How does hiding in trees and shooting bullets at an animal that could tear you to shreds if you were to meet face-to-face count as daring? Would any of the people who decimated the tiger population of Bengal have worked up the guts to tame a tiger by hand or spear?

And then, we tie up animal murders to religious rituals. Take the ‘camel sacrifice’ at Bakrid. This majestic animal is transported in miserable conditions across the country, held down by ropes, cut at the neck and then skinned alive, with police protection in most places.

Hindu cults aren’t any better, with ritual mass murders of animals taking place regularly at temples such as Kamakhya, in a bid to propitiate deities.

We panic about herds of wild elephant attacking villages. Have we ever thought about how we’re ruining their habitat in trying to ‘develop’ the country?
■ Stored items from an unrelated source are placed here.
(* ===== verification/Completion.v ===== *)
(** The other half of Teardown.v: a deletion completes.  When the KeystoneAPI
    and the objects of its consumers are being deleted, a turn of each consumer
    and then one of the owner let the KeystoneAPI go, whatever the order of the
    consumers: the finalizers do not wait for each other in a circle. *)
From stdpp Require Import relations functions.
From S2P Require Import Prelude Effects World GoTime Api Conditions Instances Workloads Calls External Demo Fernet Pods.
From S2P Require Import Protection KeystoneClient EndpointController ServiceController APIController.
From S2P Require Import Sharing Ownership Teardown.

Section completion.
Context `{CLaws : ConditionLaws} `{FLaws : FinalizerLaws} `{XL : ExternalLib} `{PL : PodLib} `{KLaws : ControllerLaws}.
Context (coherent : bool) (namespace crName : string) (world : forall X, Call X -> X).
Abbreviation publish := (publish coherent).
Abbreviation serve := (serve coherent).
Abbreviation reconciled := (reconciled coherent).
Abbreviation quiescent := (quiescent coherent).

(** The requests of a deletion succeed, and what is looked up is there or is
    reported as missing. *)
Definition settledGet {A} (r : res A) : Prop := match r with inl e => IsNotFound e = true | inr _ => True end.
Record cooperative : Prop := {
  co_helper : world _ NewHelper = None;
  co_topology last n : (world _ (EnsureDeletedTopologyRef last n)).2 = None;
  co_getMemcached ns n : settledGet (world _ (GetMemcachedByName ns n));
  co_memcached m : world _ (UpdateMemcached m) = None;
  co_getDB n a ns : settledGet (world _ (GetDatabaseByNameAndAccount n a ns));
  co_db d : world _ (DeleteDBFinalizer d) = None;
  co_secret ns n f : world _ (RemoveSecretConsumerFinalizer ns n f) = None;
  co_getTransport ns n : settledGet (world _ (GetTransportURL ns n));
  co_getService ns n : settledGet (world _ (GetKeystoneService ns n));
  co_service s : world _ (UpdateKeystoneService s) = None
}.
(** The object of a consumer is being deleted (and has been reconciled before). *)
Definition leaving (τ : thread) : Prop :=
  match τ with
  | APIThread => False
  | ServiceThread n => exists i, world _ (GetKeystoneService namespace n) = inr i /\ Name (ks_meta i) = n /\
      ServiceController.deleting i = true /\ ks_Conditions (ks_status i) <> None
  | EndpointThread n => exists i, world _ (GetKeystoneEndpoint namespace n) = inr i /\ Name (ke_meta i) = n /\
      EndpointController.deleting i = true /\ kes_Conditions (ke_status i) <> None
  end.

(** A turn of a thread, served without interruption. *)
Definition turn (fuel : nat) (τ : thread) : Cluster -> Cluster :=
  match τ with
  | APIThread => reconciled world τ (APIController.Reconcile fuel namespace crName)
  | ServiceThread n => reconciled world τ (ServiceController.Reconcile namespace n)
  | EndpointThread n => reconciled world τ (EndpointController.Reconcile namespace n)
  end.

(** The server as a world for programs. *)
Definition servedStep (τ : thread) (s : bool * Cluster) (ev : event Call) (s' : bool * Cluster) : Prop :=
  match ev with Ev c x => serve world τ _ c s = (x, s') end.
Abbreviation swp τ p s Q := (wwp (servedStep τ) p s (fun _ s' a => Q s' a)).
Lemma reconciled_swp {A} τ (p : program A) w (P : Cluster -> Prop) :
  swp τ p (false, w) (fun s' _ => P s'.2) -> P (reconciled world τ p w).
Proof.
  intros Hp. unfold reconciled. refine (wwp_runs _ _ _ _ _ _ _ Hp (exec_runs _ p (false, w)) _).
  apply exec_wrun. intros X c s. by apply surjective_pairing.
Qed.
Lemma swp_quiet {X A} τ (c : Call X) (k : X -> program A) s (Q : bool * Cluster -> A -> Prop) :
  isShared X c = false -> swp τ (k (world X c)) s Q -> swp τ (call c ≫= k) s Q.
Proof.
  intros Hc Hk. destruct s as [fresh w]. apply wwp_bind, wwp_call. intros x s' Hs.
  assert ((x, s') = (world X c, (fresh, w))) as [= -> ->] by (rewrite <- Hs; destruct c; try discriminate Hc; done). exact Hk.
Qed.

(** ** The turn of a consumer *)

Definition withoutFinalizer (f : string) (k : KeystoneAPI) : KeystoneAPI :=
  ka_setFinalizers (RemoveFinalizer f (finalizers k)).1 k.

(** The deleting object is updated to be without the finalizer. *)
Lemma remove_swp τ k w :
  cur w = Some k -> deleting k = true -> settle k = Some k ->
  swp τ (removeAPIFinalizer (finalizerOf τ) k) (true, w) (fun s' err =>
    err = None /\ cur s'.2 = settle (withoutFinalizer (finalizerOf τ) k) /\ torn s'.2 = torn w).
Proof.
  intros Hk Hd Hsettle. unfold removeAPIFinalizer, withoutFinalizer, finalizers.
  pose proof (RemoveFinalizer_flag (finalizerOf τ) (Finalizers (ka_meta k))) as Hfl.
  pose proof (RemoveFinalizer_elem (finalizerOf τ) (Finalizers (ka_meta k))) as Hel.
  pose proof (RemoveFinalizer_same (finalizerOf τ) (Finalizers (ka_meta k))) as Hsame.
  destruct (RemoveFinalizer (finalizerOf τ) (Finalizers (ka_meta k))) as [fs []] eqn:Hr; cbn [fst snd] in *.
  - apply wwp_call. intros err s'. set (o := ka_setFinalizers fs k).
    assert (admittedb k o = true) as Ha.
    { unfold admittedb. apply orb_true_iff. right. apply bool_decide_eq_true_2, Forall_forall. intros f Hf.
      by apply Hel in Hf as [_ ?]. }
    cbn -[publish setEngaged settle o]. rewrite Hk, Ha. cbn [andb]. intros [= <- <-]. done.
  - symmetry in Hfl. apply bool_decide_eq_false_1 in Hfl. rewrite (Hsame Hfl). apply wwp_ret. split_and!; [done| |done].
    cbn [snd]. rewrite Hk. assert (ka_setFinalizers (Finalizers (ka_meta k)) k = k) as -> by (by destruct k as [[] ? ?]). done.
Qed.

(** What is left of the KeystoneAPI when the consumer is through. *)
Definition gaveUp τ k (w w' : Cluster) : Prop :=
  cur w' = settle (withoutFinalizer (finalizerOf τ) k) /\ torn w' = torn w.

Lemma swp_find {A} τ ns labels (f : res KeystoneAPI -> program A) b w k (Q : bool * Cluster -> A -> Prop) :
  cur w = Some k -> swp τ (f (inr k)) (true, w) Q -> swp τ (GetKeystoneAPI ns labels ≫= f) (b, w) Q.
Proof.
  intros Hk Hf. unfold GetKeystoneAPI. apply wwp_bind, wwp_bind, wwp_call. intros r s' Hs. cbn in Hs.
  rewrite Hk in Hs. injection Hs as <- <-. apply wwp_ret. exact Hf.
Qed.

Lemma service_turn fuel n w k :
  cooperative -> leaving (ServiceThread n) -> cur w = Some k -> deleting k = true -> settle k = Some k ->
  gaveUp (ServiceThread n) k w (turn fuel (ServiceThread n) w).
Proof.
  intros Hco (i & Hi & Hn & Hdel & Hcond) Hk Hd Hsettle. unfold turn. apply reconciled_swp. unfold ServiceController.Reconcile.
  apply swp_quiet; [done|]. rewrite Hi. apply swp_quiet; [done|]. rewrite (co_helper Hco). apply wwp_bind.
  apply (wwp_mono _ _ _ (fun _ s' _ => gaveUp (ServiceThread n) k w s'.2)).
  { intros t [b w'] [j [res err]] HP. cbv zeta. apply swp_quiet; [done|]. by apply wwp_ret. }
  unfold ServiceController.reconcileBody. destruct (ks_Conditions (ks_status i)); [|done].
  pose proof Hdel as Hnd. unfold ServiceController.deleting in Hnd. apply negb_true_iff in Hnd.
  destruct (AddFinalizer _ _) as [fs added]. rewrite Hnd. cbn [andb]. unfold ServiceController.reconcileInstance. cbv zeta.
  apply swp_find with (k := k); [done|]. unfold deleting in Hd. rewrite Hdel, Hd. cbn [andb].
  unfold ServiceController.reconcileDeleteFinalizersOnly, svcConsumerFinalizer. rewrite Hn.
  apply wwp_bind. eapply wwp_mono; [|by apply (remove_swp (ServiceThread n))]. cbv beta.
  intros t s' err (-> & Hc & Ht). by apply wwp_ret.
Qed.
The only species in India that seems to be in no danger of having its numbers cut down is the human. And in indulging our ‘sentiments’ and avarice, we just might find ourselves to be the only fauna in the country some day.


Pro et Contra said...

I am a non-vegetarian and not in the least bit remorseful for it, I have a dog - but feel the same way about stray dogs as well - inoculate and feed some outside my apartment block... so what is the point

Nandini Krishnan said...

I suppose the point is to get people thinking about all the things that count as cruelty to animals - including eating them.

Siddhartha Joshi said...

I am a vegetarian too, yet my problem is more with cruelty than the eating part.
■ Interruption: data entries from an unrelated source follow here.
(** * peek: a terminal pager -- shallow embedding of its core and proofs

    The development follows [src/main.c] (and, for language detection, also
    the extended table of the later revision of the same file): text
    clean-up at ingestion
    ([strip_overstrikes], [strip_ansi]), hard wrapping ([wrap_line]),
    language detection ([detect_language]), the man-page header test
    ([is_man_section_header]) and the man branch of [highlight_line], the
    buffer store ([close_current_buffer]), linear search ([search_buffer],
    [find_all_matches], [prompt_search], [next_match], [prev_match]) and the
    key dispatcher ([handle_input]).

    Conventions.
    - A C string is the list of its bytes before the terminating NUL
      ([cstr]); reading [*p] at the end of the list reads that NUL.
    - [int] values are integers of [Z]; every value the modelled code
      computes stays far inside the 32-bit range (line counts are at most
      [MAX_LINES], line lengths below [MAX_LINE_LEN]).
    - Loops whose termination is not structural take a fuel argument and
      return [None] when it runs out; each is proved to return with the fuel
      its caller passes.
    - Calls into ncurses and [free] are recorded as events, in program
      order; what the program reads from outside (screen size, key, typed
      text, file contents) is an argument of the function that reads it. *)

From Stdlib Require Import ZArith List Ascii String Bool Lia.
From stdpp Require Import base list.
Import ListNotations.

Local Open Scope Z_scope.

(** ** Characters and C strings *)

Abbreviation cstr := (list ascii).

Definition cs (s : string) : cstr := list_ascii_of_string s.

Definition char_code (c : ascii) : Z := Z.of_N (N_of_ascii c).

Definition NUL : ascii := "000"%char.
Definition BEL : ascii := "007"%char.
Definition BS : ascii := "008"%char.
Definition TAB : ascii := "009"%char.
Definition ESC : ascii := "027"%char.
Definition SPACE : ascii := " "%char.
Definition DQUOTE : ascii := "034"%char.
Definition SQUOTE : ascii := "039"%char.
Definition BACKSLASH : ascii := "092"%char.

(** [*p] : the byte under the pointer, NUL at the end of the string. *)
Definition peek (p : cstr) : ascii :=
  match p with
  | [] => NUL
  | c :: _ => c
  end.

(** [if ( *p ) p++;] *)
Definition advance (p : cstr) : cstr :=
  match p with
  | [] => []
  | _ :: p' => p'
  end.

(** [while ( *p && !stop( *p )) p++;] *)
Fixpoint skip_until (stop : ascii -> bool) (p : cstr) : cstr :=
  match p with
  | [] => []
  | c :: p' => if stop c then p else skip_until stop p'
  end.

(** ** Cleanup helpers *)

(** [strip_overstrikes]: [src] is the unread rest of the line, [dst] the
    bytes written so far, i.e. [s[0..dst)].  The write pointer never passes
    the read pointer, so the in-place copy reads the original bytes. *)
Fixpoint strip_overstrikes_loop (src dst : cstr) : cstr :=
  match src with
  | [] => dst
  | c :: src' =>
      if Ascii.eqb c BS then
        strip_overstrikes_loop src'
          (match dst with
           | [] => []
           | _ :: _ => removelast dst
           end)
      else strip_overstrikes_loop src' (dst ++ [c])
  end.

Definition strip_overstrikes (s : cstr) : cstr := strip_overstrikes_loop s [].

(** [*p >= '@' && *p <= '~'] : the final byte of a CSI sequence. *)
Definition is_csi_final (c : ascii) : bool :=
  (char_code "@"%char <=? char_code c) && (char_code c <=? char_code "~"%char).

Definition is_bel (c : ascii) : bool := Ascii.eqb c BEL.

(** [strip_ansi]: [p] is the unread rest, [d] the bytes written so far. *)
Fixpoint strip_ansi_loop (fuel : nat) (p d : cstr) : option cstr :=
  match p with
  | [] => Some d
  | c :: p1 =>
      match fuel with
      | O => None
      | S fuel' =>
          if Ascii.eqb c ESC then
            if Ascii.eqb (peek p1) "["%char then
              strip_ansi_loop fuel' (advance (skip_until is_csi_final (tl p1))) d
            else if Ascii.eqb (peek p1) "]"%char then
              strip_ansi_loop fuel' (advance (skip_until is_bel (tl p1))) d
            else
              strip_ansi_loop fuel' (advance p1) d
          else strip_ansi_loop fuel' p1 (d ++ [c])
      end
  end.

Definition strip_ansi (s : cstr) : option cstr :=
  strip_ansi_loop (length s) s [].

(** [rtrim]: [n] is [length s]; the loop cuts one trailing space or tab per
    round. *)
Fixpoint rtrim_loop (fuel : nat) (s : cstr) : cstr :=
  match fuel with
  | O => s
  | S fuel' =>
      if (0 <? Z.of_nat (length s))
         && (Ascii.eqb (List.last s NUL) SPACE || Ascii.eqb (List.last s NUL) TAB)
      then rtrim_loop fuel' (removelast s)
      else s
  end.

Definition rtrim (s : cstr) : cstr := rtrim_loop (length s) s.


(** ** The C library functions the program calls

    Their code is not part of the program; each is written from its
    description in the C standard, on [cstr]. *)

(** [strncmp(s, prefix, strlen(prefix)) == 0], the body of [starts_with]. *)
Fixpoint starts_with (s prefix : cstr) : bool :=
  match prefix, s with
  | [], _ => true
  | _ :: _, [] => false
  | a :: prefix', b :: s' => Ascii.eqb a b && starts_with s' prefix'
  end.

(** [strstr(haystack, needle)]: the suffix of [haystack] that begins at the
    first occurrence of [needle], [None] for the null pointer. *)
Fixpoint strstr (haystack needle : cstr) : option cstr :=
  if starts_with haystack needle then Some haystack
  else
    match haystack with
    | [] => None
    | _ :: h' => strstr h' needle
    end.

(** [strstr(s, needle) != NULL], as [contains_substr] has it. *)
Definition contains_substr (s needle : cstr) : bool :=
  match strstr s needle with
  | Some _ => true
  | None => false
  end.

(** [strrchr(s, c)] for a non-NUL [c]: the suffix that begins at the last
    occurrence of [c]. *)
Fixpoint strrchr (s : cstr) (c : ascii) : option cstr :=
  match s with
  | [] => None
  | a :: s' =>
      match strrchr s' c with
      | Some r => Some r
      | None => if Ascii.eqb a c then Some s else None
      end
  end.

(** [strcmp(a, b) == 0] *)
Fixpoint streq (a b : cstr) : bool :=
  match a, b with
  | [], [] => true
  | x :: a', y :: b' => Ascii.eqb x y && streq a' b'
  | _, _ => false
  end.

(** <ctype.h> in the "C" locale (also what a UTF-8 locale answers for single
    bytes). *)
Definition in_range (lo hi c : ascii) : bool :=
  (char_code lo <=? char_code c) && (char_code c <=? char_code hi).

Definition isupper (c : ascii) : bool := in_range "A" "Z" c.
Definition islower (c : ascii) : bool := in_range "a" "z" c.
Definition isalpha (c : ascii) : bool := isupper c || islower c.
Definition isdigit (c : ascii) : bool := in_range "0" "9" c.
Definition isalnum (c : ascii) : bool := isalpha c || isdigit c.
(** space, \t, \n, \v, \f, \r *)
Definition isspace (c : ascii) : bool :=
  Ascii.eqb c SPACE || in_range "009" "013" c.

(** ** Wrapping *)

(** [segments] is [None] for the null pointer, else the slots filled so far
    ([result.segments[0 .. count)]). *)
Record WrappedLine := {
  count : Z;
  segments : option (list cstr)
}.

(** The body of [while (pos < len)]: [strncpy(seg, line + pos, take)] copies
    [take] bytes starting at [pos]. *)
Fixpoint wrap_line_loop (fuel : nat) (line : cstr) (width len pos : Z)
    (result : WrappedLine) : option WrappedLine :=
  if pos <? len then
    match fuel with
    | O => None
    | S fuel' =>
        let remaining := len - pos in
        let take_n := if remaining >? width then width else remaining in
        let seg := take (Z.to_nat take_n) (drop (Z.to_nat pos) line) in
        wrap_line_loop fuel' line width len (pos + take_n)
          {| count := count result + 1;
             segments := option_map (fun a => a ++ [seg]) (segments result) |}
    end
  else Some result.

(** [line] is [None] for a null pointer. *)
Definition wrap_line (line : option cstr) (width : Z) : option WrappedLine :=
  let result := {| count := 0; segments := None |} in
  match line with
  | None => Some result
  | Some line =>
      if width <=? 0 then Some result
      else
        let len := Z.of_nat (length line) in
        if len =? 0 then Some {| count := 1; segments := Some [ [] ] |}
        else
          wrap_line_loop (length line) line width len 0
            {| count := 0; segments := Some [] |}
  end.

(** ** Language detection *)

Inductive Language :=
| LANG_NONE | LANG_C | LANG_CPP | LANG_PYTHON | LANG_JAVA | LANG_JS | LANG_TS
| LANG_HTML | LANG_CSS | LANG_SHELL | LANG_MARKDOWN | LANG_MAN | LANG_RUST
| LANG_GO | LANG_RUBY | LANG_PHP | LANG_SQL | LANG_JSON | LANG_XML | LANG_YAML.
(** [src/main.c] stops at [LANG_MAN]; the later revision adds the rest. *)

(** The man-page fallback both revisions end with. *)
Definition man_marker (filepath : cstr) : bool :=
  contains_substr filepath (cs "/man/") || contains_substr filepath (cs ".man").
And yes its important to create awareness and debate such barbaric practices.

Nandini Krishnan said...

Siddhartha, you know, when I was in college, there was a debate of some sort about the treatment of animals, and I said if they must be killed, why not painlessly? And someone said, "but they're going to die anyway, what's the difference?" I suppose there really is no un-cruel way to do it, and that's why I have a problem with meat-eating.

Siddhartha Joshi said...

To tell you the truth even I have a problem with meat-eating, and that's why I am a converted vegetarian...
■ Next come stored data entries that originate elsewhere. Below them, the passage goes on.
(** * Verification of src/src/MonoalphabeticCipher.js and the SKU helpers of src/index.js

    JavaScript strings are sequences of UTF-16 code units; a string is
    modelled as [list Z] (one code unit per element, as [split('')] and
    [charCodeAt] see it).  JavaScript numbers are IEEE-754 doubles: the
    operations whose results are not exactly representable (the LCG product,
    the division and the multiplication of the Fisher-Yates draw) are
    modelled with an explicit round-to-nearest-even at 53 significant bits. *)

From Stdlib Require Import ZArith Lia Ascii String.
From stdpp Require Import base list gmap.

Local Open Scope Z_scope.

(** ** JavaScript numeric primitives *)
Module JS.

(** ECMAScript ToInt32 of an integral number: reduce modulo 2^32 and read
    the result as a signed 32-bit integer. *)
Definition toInt32 (x : Z) : Z :=
  let r := x mod 2 ^ 32 in
  if 2 ^ 31 <=? r then r - 2 ^ 32 else r.

(** A non-negative double in the normal range, as [mant * 2 ^ expo]. *)
Record dbl := Dbl { mant : Z; expo : Z }.

(** The exact value of a double as a fraction [num / den] with [den > 0]. *)
Definition num (x : dbl) : Z :=
  if 0 <=? expo x then mant x * 2 ^ expo x else mant x.
Definition den (x : dbl) : Z :=
  if 0 <=? expo x then 1 else 2 ^ (- expo x).

(** IEEE-754 binary64 round-to-nearest-even of the non-negative rational
    [n / d] ([d > 0]); the values of this program stay far from the
    subnormal and overflow ranges.  With [a = log2 n] and [b] chosen so
    that the quotient [nn / dd] of [nn = n * 2 ^ b] by [dd = d * 2 ^ a] lies
    in [[2^52, 2^53)], [n / d = (nn / dd) * 2 ^ (a - b)]; the 53-bit
    significand is [nn / dd] rounded to an integer, ties to even. *)
Definition round_q (n d : Z) : dbl :=
  if n <=? 0 then Dbl 0 0 else
  let a := Z.log2 n in
  let b0 := 52 + Z.log2 d in
  let b := if n * 2 ^ b0 <? 2 ^ 52 * (d * 2 ^ a) then b0 + 1 else b0 in
  let nn := n * 2 ^ b in
  let dd := d * 2 ^ a in
  let q := nn / dd in
  let r := nn mod dd in
  let q' := if 2 * r <? dd then q
            else if dd <? 2 * r then q + 1
            else if Z.even q then q else q + 1 in
  Dbl q' (a - b).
And its a weird thing to say that they gonna die anyway, so let's give them pain. Let anyone say that for living people who are dying or are in pain.

I guess somewhere many of us just don't empathize with the fact that non-humans feel the pain too and deserve to die with minimal pain. That's the least we can do someone who is dying for become our food.

Nandini Krishnan said...

True. The "they're just animals, not people" is an argument I really haven't found a response to, because what can you say when the premise is illogical?

Siddhartha Joshi said...


Aswathy said...

I agree that when animals are killed for food it should be done by causing minimal pain. Also, i am against such festivals like 'jellikettu'. But, i the case of stray dogs, i think differ with you, because i see so many newspaper stories saying dogs attacking humans. these people, mostly children where not intimidating those dogs in any way when they were attacked brutally by groups of dogs probably for want of food. May be they were rabbis infected. Since a dog is an animal and has no common sense, it can attack humans when they feel they are threatened in any way. for example, if few dogs are fighting for food by the road side and if you happen to pass nearby, they may attack you, even if you don't even think about intimidating them. many animals including stray dogs have area dominance nature and if you happen to get into their place alone which may be a public road at night you may get attacked. even i had a similar experience when i was driving my bike through a deserted street at night. one dog tried to follow me , but as i was on my bike they couldn't get me. so put simply, i agree with killing stray dogs painlessly or at least castrating them painlessly. i agree with causing pain to stray dogs than causing pain to humans if these dogs are left free.i agree so much more with loosing a dog's life than loosing a human life.

Nandini Krishnan said...

Aswathy, but the dogs that are getting killed are not necessarily violent or rabid. Often, it's a clean-up project. At a university in Madras that the prime minister was supposed to visit, dogs were killed using sticks.